● Aim of the task:
Each line of the data below holding the word "that" must be copied.

● Given data:
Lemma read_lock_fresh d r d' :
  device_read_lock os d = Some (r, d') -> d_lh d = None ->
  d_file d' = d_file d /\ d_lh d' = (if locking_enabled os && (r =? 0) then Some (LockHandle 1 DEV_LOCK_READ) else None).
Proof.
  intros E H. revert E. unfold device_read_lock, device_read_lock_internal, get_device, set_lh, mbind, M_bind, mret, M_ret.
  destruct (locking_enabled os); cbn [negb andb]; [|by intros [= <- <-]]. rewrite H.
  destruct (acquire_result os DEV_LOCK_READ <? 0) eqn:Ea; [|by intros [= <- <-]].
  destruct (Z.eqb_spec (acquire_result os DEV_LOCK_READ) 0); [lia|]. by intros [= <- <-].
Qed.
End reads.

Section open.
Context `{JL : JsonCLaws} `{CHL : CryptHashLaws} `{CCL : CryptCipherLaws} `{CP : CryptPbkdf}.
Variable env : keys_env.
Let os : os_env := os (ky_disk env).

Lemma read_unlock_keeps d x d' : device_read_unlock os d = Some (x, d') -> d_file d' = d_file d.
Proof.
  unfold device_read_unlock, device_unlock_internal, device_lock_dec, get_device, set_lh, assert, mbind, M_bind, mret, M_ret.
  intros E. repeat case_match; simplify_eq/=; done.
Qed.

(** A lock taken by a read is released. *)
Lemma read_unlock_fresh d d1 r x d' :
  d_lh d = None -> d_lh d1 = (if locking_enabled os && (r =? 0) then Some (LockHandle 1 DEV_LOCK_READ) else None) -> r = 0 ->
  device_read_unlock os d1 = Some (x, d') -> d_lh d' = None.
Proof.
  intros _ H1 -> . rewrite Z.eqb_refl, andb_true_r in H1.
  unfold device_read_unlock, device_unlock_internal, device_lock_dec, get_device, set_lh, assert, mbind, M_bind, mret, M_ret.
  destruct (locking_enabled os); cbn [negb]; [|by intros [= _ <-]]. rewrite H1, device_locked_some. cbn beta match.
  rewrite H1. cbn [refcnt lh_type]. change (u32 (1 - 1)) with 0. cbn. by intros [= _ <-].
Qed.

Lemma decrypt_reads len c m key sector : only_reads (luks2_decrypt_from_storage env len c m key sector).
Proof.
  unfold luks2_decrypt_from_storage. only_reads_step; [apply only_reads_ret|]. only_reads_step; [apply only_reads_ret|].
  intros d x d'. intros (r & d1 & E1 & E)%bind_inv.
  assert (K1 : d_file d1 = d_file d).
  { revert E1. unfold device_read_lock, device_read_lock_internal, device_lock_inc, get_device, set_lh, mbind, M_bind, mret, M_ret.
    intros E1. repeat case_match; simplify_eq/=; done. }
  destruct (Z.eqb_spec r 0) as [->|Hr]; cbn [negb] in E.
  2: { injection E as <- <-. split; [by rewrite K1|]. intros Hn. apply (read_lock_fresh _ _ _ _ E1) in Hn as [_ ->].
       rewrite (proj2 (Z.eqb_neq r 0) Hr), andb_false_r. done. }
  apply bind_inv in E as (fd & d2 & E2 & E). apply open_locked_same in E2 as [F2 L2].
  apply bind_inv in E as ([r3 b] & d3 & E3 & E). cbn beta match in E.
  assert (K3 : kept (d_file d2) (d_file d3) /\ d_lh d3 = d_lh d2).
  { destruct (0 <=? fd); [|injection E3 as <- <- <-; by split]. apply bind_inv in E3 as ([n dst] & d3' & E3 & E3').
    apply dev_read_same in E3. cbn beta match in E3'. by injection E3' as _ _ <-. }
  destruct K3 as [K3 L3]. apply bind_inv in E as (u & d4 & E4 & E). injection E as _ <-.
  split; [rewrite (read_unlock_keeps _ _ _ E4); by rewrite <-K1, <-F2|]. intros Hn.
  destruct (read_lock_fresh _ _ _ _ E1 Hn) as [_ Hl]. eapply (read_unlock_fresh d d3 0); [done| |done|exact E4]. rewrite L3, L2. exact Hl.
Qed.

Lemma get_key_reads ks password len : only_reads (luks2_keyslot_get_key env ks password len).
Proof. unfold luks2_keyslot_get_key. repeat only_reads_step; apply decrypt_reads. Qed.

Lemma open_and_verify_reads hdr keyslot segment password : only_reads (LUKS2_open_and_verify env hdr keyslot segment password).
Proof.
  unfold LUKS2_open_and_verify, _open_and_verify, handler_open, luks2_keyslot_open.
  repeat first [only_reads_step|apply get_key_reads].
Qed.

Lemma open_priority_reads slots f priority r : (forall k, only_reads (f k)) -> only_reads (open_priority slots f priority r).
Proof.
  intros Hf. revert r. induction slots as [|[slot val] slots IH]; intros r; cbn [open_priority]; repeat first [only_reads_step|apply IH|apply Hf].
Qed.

...

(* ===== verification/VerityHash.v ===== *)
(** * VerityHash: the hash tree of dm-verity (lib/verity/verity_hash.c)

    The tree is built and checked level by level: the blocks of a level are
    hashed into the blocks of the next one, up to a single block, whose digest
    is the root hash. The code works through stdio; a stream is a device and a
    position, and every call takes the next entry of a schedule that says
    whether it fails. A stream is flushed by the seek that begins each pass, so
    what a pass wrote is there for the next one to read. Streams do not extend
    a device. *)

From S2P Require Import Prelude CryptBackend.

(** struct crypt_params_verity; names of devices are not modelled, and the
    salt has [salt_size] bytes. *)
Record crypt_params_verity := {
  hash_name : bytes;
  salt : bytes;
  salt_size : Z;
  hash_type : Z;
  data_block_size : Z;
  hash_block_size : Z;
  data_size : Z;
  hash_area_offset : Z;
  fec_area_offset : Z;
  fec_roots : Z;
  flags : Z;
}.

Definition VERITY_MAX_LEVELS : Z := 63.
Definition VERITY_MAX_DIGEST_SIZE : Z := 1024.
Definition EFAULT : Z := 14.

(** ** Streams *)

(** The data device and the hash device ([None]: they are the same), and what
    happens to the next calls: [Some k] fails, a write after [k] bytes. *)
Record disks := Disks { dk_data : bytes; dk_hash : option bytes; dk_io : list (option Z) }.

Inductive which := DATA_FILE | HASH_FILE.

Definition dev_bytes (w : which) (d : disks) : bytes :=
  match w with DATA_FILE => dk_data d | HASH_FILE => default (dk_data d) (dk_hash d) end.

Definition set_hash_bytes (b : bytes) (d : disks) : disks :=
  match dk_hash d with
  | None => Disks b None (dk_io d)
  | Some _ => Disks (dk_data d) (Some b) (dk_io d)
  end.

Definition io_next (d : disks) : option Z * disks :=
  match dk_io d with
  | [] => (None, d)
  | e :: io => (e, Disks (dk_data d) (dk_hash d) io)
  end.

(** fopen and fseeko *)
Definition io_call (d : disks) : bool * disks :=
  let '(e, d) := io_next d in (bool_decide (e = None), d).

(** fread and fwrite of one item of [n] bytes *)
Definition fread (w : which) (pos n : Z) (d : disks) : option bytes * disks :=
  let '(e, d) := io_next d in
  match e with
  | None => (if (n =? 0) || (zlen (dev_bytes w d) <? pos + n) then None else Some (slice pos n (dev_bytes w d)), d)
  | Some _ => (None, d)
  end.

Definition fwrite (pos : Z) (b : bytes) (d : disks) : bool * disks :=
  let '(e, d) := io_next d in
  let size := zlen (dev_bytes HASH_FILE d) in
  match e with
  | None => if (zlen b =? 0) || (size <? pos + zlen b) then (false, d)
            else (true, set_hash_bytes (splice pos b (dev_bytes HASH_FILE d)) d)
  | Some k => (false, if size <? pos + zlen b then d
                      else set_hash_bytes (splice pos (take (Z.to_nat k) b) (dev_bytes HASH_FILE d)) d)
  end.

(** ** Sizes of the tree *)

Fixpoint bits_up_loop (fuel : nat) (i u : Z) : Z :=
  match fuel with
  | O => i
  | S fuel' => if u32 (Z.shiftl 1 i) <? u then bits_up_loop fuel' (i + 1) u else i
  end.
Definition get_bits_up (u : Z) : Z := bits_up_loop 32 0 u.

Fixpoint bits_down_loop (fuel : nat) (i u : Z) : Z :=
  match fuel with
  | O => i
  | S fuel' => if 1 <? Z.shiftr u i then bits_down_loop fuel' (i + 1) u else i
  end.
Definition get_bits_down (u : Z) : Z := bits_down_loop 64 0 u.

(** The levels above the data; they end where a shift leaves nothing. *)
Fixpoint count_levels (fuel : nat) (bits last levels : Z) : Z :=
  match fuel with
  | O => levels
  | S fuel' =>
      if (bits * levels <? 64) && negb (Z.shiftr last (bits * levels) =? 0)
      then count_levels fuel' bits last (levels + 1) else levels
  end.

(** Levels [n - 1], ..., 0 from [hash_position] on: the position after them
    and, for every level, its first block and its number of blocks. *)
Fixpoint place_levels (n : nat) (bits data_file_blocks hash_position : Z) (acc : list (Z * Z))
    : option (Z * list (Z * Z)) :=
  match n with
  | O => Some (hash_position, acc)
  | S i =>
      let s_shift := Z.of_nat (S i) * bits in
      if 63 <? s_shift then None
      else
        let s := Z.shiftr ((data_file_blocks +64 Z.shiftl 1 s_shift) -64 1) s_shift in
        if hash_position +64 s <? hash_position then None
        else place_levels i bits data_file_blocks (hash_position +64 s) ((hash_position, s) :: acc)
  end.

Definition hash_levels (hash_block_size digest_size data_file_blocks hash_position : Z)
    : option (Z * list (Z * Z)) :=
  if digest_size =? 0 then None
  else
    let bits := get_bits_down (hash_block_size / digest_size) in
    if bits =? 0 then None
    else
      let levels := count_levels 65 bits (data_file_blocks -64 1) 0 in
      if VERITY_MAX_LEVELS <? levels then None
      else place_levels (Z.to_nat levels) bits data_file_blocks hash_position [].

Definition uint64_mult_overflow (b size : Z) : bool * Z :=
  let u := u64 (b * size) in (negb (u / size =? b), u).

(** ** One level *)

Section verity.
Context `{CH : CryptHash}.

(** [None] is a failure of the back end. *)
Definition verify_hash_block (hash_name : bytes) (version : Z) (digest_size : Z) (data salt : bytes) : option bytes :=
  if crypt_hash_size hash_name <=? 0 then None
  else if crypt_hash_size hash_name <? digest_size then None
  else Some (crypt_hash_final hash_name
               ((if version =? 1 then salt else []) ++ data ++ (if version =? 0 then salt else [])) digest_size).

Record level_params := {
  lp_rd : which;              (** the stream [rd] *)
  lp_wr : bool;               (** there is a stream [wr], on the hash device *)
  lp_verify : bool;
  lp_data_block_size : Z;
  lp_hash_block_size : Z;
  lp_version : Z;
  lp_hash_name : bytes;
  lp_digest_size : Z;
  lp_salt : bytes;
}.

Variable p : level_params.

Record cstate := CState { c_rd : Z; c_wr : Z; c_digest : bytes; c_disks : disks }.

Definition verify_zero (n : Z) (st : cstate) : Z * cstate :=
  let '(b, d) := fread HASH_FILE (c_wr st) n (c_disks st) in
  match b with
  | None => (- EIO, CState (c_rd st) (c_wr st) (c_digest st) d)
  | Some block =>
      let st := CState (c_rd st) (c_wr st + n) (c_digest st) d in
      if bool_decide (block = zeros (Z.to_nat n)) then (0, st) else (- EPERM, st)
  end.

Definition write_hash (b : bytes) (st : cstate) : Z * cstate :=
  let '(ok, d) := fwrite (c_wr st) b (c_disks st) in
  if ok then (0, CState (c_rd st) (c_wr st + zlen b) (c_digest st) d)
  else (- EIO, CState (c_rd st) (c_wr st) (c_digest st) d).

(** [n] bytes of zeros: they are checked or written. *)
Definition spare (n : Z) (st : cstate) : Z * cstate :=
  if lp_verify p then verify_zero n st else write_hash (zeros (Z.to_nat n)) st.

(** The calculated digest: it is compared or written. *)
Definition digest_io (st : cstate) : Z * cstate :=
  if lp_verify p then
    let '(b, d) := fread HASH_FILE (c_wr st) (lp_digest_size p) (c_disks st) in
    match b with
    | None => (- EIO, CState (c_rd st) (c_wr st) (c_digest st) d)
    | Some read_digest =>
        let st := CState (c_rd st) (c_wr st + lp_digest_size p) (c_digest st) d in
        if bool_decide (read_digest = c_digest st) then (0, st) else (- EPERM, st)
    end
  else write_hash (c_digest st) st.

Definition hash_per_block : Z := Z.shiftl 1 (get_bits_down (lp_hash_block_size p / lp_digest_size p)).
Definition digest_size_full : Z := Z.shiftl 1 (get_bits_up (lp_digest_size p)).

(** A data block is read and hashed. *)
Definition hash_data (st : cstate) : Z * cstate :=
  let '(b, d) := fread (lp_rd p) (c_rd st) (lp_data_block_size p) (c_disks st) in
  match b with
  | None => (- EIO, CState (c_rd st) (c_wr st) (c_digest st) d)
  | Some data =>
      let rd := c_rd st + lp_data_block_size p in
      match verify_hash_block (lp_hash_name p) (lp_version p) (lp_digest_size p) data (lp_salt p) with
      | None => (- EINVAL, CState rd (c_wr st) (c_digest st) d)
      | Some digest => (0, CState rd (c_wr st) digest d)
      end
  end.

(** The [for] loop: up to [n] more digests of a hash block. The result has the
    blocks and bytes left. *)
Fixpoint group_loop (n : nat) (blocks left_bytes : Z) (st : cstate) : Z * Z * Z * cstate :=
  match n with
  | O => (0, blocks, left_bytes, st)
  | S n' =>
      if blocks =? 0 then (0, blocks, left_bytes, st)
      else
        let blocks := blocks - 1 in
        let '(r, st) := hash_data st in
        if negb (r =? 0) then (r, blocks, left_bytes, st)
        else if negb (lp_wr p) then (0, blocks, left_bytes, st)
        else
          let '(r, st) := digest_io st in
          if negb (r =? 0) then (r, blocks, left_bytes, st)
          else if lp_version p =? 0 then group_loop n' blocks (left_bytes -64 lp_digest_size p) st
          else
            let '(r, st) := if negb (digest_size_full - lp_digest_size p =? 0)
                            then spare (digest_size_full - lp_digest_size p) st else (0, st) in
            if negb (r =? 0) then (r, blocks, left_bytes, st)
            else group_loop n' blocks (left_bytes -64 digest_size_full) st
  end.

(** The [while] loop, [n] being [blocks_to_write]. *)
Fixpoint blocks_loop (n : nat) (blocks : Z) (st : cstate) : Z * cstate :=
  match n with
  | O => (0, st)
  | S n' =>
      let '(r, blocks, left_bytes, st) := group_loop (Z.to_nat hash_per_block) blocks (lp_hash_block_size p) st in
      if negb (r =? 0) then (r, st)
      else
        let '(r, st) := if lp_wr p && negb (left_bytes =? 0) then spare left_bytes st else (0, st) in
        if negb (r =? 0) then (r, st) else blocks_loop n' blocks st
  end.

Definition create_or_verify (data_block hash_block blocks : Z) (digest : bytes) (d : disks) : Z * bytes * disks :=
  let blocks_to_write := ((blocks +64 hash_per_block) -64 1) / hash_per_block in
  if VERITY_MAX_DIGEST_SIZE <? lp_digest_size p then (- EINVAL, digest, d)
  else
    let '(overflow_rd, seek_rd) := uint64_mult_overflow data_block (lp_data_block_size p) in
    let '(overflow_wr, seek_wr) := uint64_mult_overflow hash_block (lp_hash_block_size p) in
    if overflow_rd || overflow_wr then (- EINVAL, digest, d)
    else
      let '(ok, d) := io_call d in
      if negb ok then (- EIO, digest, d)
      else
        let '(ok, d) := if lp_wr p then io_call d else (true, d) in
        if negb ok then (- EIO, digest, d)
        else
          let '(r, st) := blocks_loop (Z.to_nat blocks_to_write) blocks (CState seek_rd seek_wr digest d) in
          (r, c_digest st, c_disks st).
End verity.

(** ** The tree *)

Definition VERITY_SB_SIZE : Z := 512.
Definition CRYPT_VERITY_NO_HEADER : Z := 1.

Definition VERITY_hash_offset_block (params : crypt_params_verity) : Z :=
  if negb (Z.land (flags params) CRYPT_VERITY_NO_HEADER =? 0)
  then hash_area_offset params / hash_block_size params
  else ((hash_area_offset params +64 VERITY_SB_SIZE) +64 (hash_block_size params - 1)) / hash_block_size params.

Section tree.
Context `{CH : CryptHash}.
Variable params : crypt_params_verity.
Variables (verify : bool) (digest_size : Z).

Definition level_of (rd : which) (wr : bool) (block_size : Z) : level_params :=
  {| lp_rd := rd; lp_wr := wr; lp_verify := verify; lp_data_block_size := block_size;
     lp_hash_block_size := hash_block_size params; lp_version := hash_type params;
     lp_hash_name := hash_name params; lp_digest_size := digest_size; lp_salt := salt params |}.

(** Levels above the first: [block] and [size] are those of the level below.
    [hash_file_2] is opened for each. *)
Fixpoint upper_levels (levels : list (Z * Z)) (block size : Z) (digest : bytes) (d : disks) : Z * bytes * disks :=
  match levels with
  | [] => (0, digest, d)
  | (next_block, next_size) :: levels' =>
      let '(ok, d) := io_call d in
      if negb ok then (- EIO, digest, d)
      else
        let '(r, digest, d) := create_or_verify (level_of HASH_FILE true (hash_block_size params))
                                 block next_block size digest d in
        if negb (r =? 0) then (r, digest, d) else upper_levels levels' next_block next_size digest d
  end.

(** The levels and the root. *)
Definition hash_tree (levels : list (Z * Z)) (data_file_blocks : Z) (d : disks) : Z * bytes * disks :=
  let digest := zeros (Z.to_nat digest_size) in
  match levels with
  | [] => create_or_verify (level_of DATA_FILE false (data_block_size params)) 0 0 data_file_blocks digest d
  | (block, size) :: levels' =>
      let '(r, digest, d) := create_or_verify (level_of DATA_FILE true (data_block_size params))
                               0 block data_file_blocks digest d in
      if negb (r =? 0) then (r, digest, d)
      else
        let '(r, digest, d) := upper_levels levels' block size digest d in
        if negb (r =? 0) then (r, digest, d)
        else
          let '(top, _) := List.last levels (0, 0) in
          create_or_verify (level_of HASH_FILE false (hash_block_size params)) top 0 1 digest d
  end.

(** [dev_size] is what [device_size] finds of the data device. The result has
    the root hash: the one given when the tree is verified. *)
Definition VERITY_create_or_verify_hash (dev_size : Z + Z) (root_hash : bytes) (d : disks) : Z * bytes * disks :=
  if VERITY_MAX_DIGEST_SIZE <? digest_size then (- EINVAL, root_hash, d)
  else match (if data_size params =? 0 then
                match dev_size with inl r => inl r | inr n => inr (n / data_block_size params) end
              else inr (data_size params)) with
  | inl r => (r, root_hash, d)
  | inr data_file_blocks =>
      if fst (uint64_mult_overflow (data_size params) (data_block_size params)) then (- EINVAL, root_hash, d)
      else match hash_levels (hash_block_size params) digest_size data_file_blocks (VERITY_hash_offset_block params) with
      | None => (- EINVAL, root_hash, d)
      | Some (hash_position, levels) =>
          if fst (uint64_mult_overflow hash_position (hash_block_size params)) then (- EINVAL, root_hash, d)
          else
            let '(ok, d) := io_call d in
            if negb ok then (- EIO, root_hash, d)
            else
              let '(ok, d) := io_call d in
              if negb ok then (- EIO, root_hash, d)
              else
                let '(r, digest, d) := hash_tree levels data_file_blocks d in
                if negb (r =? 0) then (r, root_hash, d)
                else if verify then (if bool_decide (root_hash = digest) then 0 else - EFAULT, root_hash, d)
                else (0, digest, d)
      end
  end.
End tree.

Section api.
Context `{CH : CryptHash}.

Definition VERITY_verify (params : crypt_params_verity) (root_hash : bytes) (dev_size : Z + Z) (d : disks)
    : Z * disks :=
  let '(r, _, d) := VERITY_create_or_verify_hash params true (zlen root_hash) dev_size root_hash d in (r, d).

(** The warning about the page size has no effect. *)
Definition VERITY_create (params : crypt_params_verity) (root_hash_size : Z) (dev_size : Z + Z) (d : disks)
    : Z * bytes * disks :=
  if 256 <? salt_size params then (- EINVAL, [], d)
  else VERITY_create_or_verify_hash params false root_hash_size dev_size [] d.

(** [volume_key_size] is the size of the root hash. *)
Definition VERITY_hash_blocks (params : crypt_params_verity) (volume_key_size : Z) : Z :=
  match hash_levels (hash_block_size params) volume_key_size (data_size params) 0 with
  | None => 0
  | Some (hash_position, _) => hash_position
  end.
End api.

● Answer for the task:
    position, and every call takes the next entry of a schedule that says
    whether it fails. A stream is flushed by the seek that begins each pass, so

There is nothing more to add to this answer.